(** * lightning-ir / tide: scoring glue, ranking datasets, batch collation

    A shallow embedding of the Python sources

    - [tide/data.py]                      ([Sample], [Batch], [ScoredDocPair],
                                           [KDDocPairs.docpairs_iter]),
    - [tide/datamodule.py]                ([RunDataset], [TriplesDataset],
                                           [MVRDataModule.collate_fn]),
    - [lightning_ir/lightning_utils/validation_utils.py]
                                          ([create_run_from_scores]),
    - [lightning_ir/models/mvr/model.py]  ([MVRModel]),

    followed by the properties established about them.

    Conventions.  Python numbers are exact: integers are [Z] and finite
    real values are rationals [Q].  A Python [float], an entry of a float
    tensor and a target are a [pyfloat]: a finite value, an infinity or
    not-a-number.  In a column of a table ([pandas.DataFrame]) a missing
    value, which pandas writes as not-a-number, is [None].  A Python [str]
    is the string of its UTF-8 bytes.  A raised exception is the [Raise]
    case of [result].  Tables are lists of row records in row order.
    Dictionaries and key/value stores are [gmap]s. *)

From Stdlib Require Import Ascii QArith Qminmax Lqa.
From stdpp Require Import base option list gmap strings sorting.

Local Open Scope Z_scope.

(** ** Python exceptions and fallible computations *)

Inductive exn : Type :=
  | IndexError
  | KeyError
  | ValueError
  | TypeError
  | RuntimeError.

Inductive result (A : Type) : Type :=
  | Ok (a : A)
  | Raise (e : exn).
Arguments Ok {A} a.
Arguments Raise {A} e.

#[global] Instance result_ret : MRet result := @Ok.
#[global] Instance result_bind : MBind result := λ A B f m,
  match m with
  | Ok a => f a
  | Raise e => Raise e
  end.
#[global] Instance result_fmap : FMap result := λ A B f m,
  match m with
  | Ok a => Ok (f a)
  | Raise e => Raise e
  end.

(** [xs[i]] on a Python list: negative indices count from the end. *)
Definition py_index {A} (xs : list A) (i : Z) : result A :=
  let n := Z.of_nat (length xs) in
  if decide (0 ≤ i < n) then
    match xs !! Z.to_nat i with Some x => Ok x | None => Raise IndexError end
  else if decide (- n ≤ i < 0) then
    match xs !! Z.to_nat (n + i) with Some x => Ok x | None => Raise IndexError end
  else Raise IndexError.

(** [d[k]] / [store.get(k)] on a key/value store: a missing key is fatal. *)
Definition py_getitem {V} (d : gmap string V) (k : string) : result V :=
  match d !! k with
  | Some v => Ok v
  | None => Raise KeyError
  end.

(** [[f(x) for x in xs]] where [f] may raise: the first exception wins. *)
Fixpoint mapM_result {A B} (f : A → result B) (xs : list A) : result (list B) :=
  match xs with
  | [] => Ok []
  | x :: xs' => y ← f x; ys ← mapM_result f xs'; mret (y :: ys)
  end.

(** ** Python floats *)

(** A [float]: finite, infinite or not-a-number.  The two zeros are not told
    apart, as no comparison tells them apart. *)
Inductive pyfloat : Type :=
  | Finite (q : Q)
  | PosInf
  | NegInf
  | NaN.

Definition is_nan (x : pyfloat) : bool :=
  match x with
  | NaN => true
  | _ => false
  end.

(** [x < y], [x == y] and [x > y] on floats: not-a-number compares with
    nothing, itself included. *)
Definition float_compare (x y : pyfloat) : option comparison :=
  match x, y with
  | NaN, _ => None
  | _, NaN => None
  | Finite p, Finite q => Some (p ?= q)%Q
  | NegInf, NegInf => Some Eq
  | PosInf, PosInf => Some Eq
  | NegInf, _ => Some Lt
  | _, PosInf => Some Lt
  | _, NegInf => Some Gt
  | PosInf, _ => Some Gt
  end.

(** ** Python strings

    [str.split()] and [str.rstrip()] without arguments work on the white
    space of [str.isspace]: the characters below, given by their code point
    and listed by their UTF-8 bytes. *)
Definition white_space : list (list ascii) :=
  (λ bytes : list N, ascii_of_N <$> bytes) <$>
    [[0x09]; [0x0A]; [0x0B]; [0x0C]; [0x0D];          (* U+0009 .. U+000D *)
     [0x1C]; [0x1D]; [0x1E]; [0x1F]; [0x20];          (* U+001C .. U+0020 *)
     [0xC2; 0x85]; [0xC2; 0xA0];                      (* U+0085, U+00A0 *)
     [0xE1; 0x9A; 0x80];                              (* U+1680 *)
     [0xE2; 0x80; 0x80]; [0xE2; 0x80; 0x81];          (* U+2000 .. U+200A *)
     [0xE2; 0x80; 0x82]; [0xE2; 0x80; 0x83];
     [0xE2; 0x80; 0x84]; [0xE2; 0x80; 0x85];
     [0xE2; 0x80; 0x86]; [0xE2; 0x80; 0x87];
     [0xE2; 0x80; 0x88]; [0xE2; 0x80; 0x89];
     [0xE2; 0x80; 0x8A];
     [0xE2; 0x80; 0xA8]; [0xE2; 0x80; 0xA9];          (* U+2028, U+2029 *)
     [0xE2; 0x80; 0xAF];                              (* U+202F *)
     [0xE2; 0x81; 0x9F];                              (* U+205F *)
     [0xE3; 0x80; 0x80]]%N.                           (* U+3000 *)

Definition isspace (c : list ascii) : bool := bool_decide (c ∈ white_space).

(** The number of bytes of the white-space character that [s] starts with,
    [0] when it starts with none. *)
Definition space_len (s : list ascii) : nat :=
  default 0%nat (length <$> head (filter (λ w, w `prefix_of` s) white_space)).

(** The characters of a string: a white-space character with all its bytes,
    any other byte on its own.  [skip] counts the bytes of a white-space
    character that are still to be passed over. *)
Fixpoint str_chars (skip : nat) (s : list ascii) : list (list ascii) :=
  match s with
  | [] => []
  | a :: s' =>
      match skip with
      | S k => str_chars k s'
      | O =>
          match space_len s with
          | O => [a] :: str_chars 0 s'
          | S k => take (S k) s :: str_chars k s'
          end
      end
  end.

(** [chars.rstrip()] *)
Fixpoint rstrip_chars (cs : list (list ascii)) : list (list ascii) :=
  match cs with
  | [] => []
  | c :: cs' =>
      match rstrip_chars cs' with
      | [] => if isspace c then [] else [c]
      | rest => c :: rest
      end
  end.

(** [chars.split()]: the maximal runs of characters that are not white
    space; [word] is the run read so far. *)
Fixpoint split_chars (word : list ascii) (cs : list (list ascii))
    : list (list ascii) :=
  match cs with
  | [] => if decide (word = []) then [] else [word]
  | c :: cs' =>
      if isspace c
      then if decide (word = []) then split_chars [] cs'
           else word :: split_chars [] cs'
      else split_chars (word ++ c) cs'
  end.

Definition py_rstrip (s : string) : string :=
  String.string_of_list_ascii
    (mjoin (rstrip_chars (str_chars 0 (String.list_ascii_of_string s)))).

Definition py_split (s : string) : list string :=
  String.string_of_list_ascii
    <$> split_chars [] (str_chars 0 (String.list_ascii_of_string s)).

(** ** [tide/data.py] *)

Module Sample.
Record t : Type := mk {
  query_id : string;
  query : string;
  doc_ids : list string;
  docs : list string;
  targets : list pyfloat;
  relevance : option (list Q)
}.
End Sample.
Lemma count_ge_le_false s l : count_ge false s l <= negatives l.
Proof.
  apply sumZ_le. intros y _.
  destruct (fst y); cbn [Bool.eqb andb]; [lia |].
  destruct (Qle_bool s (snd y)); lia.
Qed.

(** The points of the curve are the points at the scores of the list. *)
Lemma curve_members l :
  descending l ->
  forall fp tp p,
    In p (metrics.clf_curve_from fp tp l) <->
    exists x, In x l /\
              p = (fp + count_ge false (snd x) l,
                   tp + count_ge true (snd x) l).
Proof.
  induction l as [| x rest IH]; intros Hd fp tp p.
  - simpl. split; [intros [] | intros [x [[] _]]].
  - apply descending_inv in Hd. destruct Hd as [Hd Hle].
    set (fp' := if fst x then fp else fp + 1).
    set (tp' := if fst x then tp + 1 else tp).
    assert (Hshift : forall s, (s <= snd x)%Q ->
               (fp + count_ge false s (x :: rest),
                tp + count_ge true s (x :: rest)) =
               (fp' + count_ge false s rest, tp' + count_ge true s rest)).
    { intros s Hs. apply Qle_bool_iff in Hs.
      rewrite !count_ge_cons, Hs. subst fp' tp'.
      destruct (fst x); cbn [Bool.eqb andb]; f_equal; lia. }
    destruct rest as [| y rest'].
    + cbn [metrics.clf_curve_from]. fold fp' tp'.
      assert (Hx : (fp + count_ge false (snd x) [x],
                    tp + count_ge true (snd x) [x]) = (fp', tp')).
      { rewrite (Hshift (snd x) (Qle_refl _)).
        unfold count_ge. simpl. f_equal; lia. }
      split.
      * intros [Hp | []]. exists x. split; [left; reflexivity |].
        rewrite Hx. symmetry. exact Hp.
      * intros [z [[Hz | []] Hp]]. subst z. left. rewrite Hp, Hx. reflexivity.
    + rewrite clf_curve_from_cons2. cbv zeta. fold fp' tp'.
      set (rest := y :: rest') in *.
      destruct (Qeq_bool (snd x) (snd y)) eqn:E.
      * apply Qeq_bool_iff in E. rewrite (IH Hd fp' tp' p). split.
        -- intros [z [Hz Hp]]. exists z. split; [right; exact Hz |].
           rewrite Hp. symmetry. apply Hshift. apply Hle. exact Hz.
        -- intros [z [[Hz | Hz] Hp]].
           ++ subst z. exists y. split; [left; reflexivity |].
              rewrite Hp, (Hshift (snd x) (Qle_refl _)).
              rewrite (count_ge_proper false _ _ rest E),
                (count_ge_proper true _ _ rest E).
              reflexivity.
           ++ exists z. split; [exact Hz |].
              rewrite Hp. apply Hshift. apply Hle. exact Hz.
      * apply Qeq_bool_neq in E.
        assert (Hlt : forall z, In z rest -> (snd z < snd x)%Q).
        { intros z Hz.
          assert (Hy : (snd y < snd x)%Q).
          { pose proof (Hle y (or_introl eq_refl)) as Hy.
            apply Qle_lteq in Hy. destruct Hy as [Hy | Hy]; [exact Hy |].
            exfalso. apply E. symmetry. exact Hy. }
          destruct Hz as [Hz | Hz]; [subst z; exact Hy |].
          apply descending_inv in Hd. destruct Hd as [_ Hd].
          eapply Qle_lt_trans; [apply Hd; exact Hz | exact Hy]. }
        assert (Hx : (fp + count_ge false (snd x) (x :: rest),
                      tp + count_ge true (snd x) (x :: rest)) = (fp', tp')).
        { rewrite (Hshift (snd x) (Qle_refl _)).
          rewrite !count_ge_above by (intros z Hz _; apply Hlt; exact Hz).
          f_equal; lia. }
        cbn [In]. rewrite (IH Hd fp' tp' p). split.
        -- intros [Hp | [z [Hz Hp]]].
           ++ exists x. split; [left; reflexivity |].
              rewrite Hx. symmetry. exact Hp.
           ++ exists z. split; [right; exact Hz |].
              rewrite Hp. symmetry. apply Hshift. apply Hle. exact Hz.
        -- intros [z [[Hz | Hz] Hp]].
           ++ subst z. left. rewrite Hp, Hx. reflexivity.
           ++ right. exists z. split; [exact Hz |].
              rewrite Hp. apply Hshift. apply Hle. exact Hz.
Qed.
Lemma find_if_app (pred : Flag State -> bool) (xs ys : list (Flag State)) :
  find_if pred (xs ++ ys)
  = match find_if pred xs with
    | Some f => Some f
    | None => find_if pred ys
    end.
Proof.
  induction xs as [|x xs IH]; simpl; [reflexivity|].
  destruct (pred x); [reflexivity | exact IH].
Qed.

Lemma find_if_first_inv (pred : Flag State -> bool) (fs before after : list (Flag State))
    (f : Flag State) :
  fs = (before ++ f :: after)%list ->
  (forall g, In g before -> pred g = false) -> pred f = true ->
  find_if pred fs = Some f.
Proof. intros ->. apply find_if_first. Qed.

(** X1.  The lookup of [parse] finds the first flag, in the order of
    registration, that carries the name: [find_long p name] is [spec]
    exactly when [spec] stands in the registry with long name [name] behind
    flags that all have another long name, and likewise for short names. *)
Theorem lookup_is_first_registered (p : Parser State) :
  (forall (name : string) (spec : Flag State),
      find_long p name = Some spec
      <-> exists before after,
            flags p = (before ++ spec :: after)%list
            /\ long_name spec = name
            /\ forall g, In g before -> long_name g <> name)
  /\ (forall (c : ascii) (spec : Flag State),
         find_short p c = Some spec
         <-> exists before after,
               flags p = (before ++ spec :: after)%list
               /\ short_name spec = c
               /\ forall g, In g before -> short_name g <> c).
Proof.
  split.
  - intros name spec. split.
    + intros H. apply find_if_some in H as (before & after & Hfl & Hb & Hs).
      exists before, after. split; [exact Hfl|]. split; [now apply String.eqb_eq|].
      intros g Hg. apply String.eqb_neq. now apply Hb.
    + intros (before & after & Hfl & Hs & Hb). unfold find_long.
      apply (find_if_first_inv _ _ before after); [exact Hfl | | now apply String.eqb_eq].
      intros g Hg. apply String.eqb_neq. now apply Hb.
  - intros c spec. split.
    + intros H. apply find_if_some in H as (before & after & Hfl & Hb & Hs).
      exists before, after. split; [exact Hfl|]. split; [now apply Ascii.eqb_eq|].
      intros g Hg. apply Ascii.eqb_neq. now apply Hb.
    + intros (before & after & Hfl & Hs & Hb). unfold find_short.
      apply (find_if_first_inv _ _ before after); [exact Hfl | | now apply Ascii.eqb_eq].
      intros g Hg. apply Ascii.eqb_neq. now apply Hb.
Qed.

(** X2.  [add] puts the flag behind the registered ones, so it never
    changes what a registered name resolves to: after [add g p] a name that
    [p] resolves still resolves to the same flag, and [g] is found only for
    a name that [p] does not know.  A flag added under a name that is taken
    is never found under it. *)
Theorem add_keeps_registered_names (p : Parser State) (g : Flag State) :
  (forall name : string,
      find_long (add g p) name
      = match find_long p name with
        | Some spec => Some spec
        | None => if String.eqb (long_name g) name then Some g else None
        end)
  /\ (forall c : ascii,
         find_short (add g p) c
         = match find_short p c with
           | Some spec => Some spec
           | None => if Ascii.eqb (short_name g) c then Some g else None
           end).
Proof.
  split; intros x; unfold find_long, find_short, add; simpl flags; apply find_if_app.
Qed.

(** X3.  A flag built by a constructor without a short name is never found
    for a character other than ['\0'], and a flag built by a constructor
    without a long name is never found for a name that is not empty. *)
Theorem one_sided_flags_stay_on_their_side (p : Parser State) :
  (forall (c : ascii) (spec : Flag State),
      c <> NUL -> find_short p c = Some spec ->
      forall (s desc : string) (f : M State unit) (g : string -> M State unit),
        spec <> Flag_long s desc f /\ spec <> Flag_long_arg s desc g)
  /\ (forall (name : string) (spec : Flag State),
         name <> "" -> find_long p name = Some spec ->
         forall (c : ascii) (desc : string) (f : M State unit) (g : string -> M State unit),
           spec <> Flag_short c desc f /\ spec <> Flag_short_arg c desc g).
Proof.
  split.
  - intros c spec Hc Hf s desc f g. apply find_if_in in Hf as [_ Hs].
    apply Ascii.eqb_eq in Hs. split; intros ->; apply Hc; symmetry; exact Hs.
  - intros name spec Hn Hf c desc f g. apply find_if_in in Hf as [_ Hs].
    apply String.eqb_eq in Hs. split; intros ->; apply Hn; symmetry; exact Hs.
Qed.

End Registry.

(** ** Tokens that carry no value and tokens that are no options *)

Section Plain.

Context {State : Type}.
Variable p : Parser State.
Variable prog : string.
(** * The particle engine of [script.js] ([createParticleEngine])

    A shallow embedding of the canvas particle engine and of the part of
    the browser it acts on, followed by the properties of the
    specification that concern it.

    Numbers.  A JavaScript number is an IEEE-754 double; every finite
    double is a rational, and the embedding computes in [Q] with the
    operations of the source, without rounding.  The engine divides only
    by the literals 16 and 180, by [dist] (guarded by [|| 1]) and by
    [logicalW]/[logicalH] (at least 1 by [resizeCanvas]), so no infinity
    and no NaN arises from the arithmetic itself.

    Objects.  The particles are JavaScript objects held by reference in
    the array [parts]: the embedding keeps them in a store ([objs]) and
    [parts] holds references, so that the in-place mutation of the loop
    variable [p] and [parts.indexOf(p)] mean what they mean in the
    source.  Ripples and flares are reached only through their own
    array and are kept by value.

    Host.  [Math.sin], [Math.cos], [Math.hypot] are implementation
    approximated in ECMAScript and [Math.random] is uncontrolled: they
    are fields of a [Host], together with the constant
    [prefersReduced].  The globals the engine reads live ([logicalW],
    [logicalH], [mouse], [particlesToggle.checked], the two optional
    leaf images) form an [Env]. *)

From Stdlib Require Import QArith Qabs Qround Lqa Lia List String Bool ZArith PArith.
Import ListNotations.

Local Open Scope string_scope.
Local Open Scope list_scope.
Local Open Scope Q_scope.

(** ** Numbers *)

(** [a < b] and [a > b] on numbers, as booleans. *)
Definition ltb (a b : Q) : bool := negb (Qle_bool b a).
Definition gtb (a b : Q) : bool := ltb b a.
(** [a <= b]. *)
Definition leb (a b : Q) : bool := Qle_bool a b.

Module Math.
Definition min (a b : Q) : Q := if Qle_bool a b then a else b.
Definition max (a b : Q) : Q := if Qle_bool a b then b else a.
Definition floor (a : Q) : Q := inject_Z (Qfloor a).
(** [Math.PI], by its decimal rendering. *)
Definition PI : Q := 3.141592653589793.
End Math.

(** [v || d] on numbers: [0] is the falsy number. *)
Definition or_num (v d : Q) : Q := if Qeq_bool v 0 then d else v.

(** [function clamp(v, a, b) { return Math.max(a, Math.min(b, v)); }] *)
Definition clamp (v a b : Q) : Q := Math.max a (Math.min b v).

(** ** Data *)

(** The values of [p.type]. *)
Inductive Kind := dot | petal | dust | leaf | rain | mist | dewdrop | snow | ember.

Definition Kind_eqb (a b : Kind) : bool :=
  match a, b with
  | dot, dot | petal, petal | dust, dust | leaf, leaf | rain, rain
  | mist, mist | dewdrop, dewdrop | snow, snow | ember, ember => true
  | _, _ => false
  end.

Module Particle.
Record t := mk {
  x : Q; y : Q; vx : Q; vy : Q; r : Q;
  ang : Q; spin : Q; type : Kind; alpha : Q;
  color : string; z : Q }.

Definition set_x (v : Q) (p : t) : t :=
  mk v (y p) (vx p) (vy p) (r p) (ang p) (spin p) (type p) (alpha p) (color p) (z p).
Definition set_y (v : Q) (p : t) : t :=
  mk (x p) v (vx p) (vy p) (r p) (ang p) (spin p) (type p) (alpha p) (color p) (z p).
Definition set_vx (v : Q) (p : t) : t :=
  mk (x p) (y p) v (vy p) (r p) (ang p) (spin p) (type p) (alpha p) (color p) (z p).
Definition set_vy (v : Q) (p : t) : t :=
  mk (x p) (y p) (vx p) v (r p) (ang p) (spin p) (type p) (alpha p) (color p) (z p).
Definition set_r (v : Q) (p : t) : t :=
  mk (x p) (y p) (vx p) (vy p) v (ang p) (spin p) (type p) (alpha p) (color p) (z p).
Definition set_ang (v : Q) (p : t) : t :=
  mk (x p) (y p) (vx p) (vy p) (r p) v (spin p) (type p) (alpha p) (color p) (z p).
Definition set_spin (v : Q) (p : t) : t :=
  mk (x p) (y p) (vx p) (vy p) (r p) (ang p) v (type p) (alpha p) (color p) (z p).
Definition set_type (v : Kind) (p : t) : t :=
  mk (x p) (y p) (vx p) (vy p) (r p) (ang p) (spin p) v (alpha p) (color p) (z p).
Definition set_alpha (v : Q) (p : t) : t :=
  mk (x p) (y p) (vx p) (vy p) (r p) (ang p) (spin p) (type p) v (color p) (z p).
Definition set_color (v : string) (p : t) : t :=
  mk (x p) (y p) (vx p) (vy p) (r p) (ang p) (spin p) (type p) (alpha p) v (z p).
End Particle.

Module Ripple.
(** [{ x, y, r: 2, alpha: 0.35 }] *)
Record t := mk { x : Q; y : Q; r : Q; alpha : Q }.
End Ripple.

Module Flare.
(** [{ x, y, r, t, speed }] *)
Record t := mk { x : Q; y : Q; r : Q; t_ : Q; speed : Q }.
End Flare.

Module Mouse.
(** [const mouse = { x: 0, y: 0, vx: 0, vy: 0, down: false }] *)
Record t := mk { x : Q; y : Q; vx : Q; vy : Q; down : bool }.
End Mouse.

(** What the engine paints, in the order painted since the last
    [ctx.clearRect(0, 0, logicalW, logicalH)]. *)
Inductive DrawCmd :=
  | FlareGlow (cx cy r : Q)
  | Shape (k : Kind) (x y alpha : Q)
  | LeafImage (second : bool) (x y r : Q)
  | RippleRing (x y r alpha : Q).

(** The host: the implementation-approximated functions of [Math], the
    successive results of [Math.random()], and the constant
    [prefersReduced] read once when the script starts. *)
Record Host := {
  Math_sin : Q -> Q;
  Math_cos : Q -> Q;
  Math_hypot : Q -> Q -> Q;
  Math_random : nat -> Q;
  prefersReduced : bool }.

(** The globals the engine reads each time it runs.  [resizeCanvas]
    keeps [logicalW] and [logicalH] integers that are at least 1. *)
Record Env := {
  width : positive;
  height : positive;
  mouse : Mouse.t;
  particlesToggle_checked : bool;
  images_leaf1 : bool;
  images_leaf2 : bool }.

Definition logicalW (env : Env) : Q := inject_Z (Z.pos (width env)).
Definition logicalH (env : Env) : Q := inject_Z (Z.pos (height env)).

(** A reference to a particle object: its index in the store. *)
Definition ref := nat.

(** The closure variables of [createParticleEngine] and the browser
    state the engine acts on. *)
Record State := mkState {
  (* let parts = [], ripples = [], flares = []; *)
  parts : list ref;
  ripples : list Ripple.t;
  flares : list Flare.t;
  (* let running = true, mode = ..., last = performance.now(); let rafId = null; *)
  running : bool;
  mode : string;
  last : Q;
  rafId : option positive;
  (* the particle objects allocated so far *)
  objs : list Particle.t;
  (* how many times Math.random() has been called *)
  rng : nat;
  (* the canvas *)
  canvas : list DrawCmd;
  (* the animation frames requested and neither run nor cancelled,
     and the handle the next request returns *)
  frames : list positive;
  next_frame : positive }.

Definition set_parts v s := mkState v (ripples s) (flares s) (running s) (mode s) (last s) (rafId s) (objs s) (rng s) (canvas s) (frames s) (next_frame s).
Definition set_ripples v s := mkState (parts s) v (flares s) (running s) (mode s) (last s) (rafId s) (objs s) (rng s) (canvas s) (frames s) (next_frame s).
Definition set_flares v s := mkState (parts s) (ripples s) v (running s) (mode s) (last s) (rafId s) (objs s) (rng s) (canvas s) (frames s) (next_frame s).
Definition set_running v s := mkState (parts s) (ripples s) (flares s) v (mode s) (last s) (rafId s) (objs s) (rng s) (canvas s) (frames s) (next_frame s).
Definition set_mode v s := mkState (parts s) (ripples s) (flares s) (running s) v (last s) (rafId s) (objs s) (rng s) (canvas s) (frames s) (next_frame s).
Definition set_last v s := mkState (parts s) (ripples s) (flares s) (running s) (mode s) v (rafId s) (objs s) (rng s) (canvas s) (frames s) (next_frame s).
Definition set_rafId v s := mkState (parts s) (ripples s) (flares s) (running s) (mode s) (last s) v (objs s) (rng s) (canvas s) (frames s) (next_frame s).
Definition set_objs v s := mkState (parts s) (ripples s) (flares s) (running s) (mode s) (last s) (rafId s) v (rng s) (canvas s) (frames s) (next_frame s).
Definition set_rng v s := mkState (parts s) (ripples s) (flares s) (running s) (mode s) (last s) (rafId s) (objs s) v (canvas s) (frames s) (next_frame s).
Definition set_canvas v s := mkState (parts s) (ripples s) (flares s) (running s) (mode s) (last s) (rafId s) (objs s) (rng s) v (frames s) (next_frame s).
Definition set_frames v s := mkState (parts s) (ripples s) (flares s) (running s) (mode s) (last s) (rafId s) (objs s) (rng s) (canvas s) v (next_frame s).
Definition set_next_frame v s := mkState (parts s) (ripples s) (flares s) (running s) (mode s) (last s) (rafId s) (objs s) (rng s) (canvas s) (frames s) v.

------------------------------------

ABOUT THIS TASK:
Look over the records. Copy the lines that include the word "simpl".

WRITTEN RESPONSE:
  - simpl. split; [intros [] | intros [x [[] _]]].
        unfold count_ge. simpl. f_equal; lia. }
  induction xs as [|x xs IH]; simpl; [reflexivity|].
  split; intros x; unfold find_long, find_short, add; simpl flags; apply find_if_app.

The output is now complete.